Extracted data.

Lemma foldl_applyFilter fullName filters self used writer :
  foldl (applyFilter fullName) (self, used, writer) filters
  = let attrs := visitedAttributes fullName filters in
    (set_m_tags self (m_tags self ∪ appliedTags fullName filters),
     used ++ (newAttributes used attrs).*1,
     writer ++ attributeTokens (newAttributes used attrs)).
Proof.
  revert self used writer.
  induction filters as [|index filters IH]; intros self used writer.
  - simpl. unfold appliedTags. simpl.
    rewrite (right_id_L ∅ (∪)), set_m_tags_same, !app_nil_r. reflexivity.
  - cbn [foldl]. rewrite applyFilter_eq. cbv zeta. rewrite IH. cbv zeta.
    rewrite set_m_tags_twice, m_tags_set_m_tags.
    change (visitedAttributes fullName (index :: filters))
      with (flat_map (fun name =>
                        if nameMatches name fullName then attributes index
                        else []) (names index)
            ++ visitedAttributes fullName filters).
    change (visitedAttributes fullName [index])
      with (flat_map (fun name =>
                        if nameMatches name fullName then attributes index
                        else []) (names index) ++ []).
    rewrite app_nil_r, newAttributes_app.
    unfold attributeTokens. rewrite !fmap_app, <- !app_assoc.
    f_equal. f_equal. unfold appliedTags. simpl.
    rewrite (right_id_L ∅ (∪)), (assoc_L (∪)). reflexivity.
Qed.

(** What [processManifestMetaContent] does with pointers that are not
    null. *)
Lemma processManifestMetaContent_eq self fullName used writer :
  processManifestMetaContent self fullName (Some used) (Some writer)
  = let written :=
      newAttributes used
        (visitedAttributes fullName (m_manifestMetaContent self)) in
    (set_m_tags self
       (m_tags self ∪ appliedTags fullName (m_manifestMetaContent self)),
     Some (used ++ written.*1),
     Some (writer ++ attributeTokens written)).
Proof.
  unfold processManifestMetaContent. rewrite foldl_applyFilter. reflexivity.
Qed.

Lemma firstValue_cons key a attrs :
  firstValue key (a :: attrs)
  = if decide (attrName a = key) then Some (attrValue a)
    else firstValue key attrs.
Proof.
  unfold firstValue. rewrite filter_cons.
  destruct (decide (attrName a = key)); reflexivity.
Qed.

Activity. What lines in the data above contain the word "filters"? Show them all.

Task result.
Lemma foldl_applyFilter fullName filters self used writer :
  foldl (applyFilter fullName) (self, used, writer) filters
  = let attrs := visitedAttributes fullName filters in
    (set_m_tags self (m_tags self ∪ appliedTags fullName filters),
  induction filters as [|index filters IH]; intros self used writer.
    change (visitedAttributes fullName (index :: filters))
            ++ visitedAttributes fullName filters).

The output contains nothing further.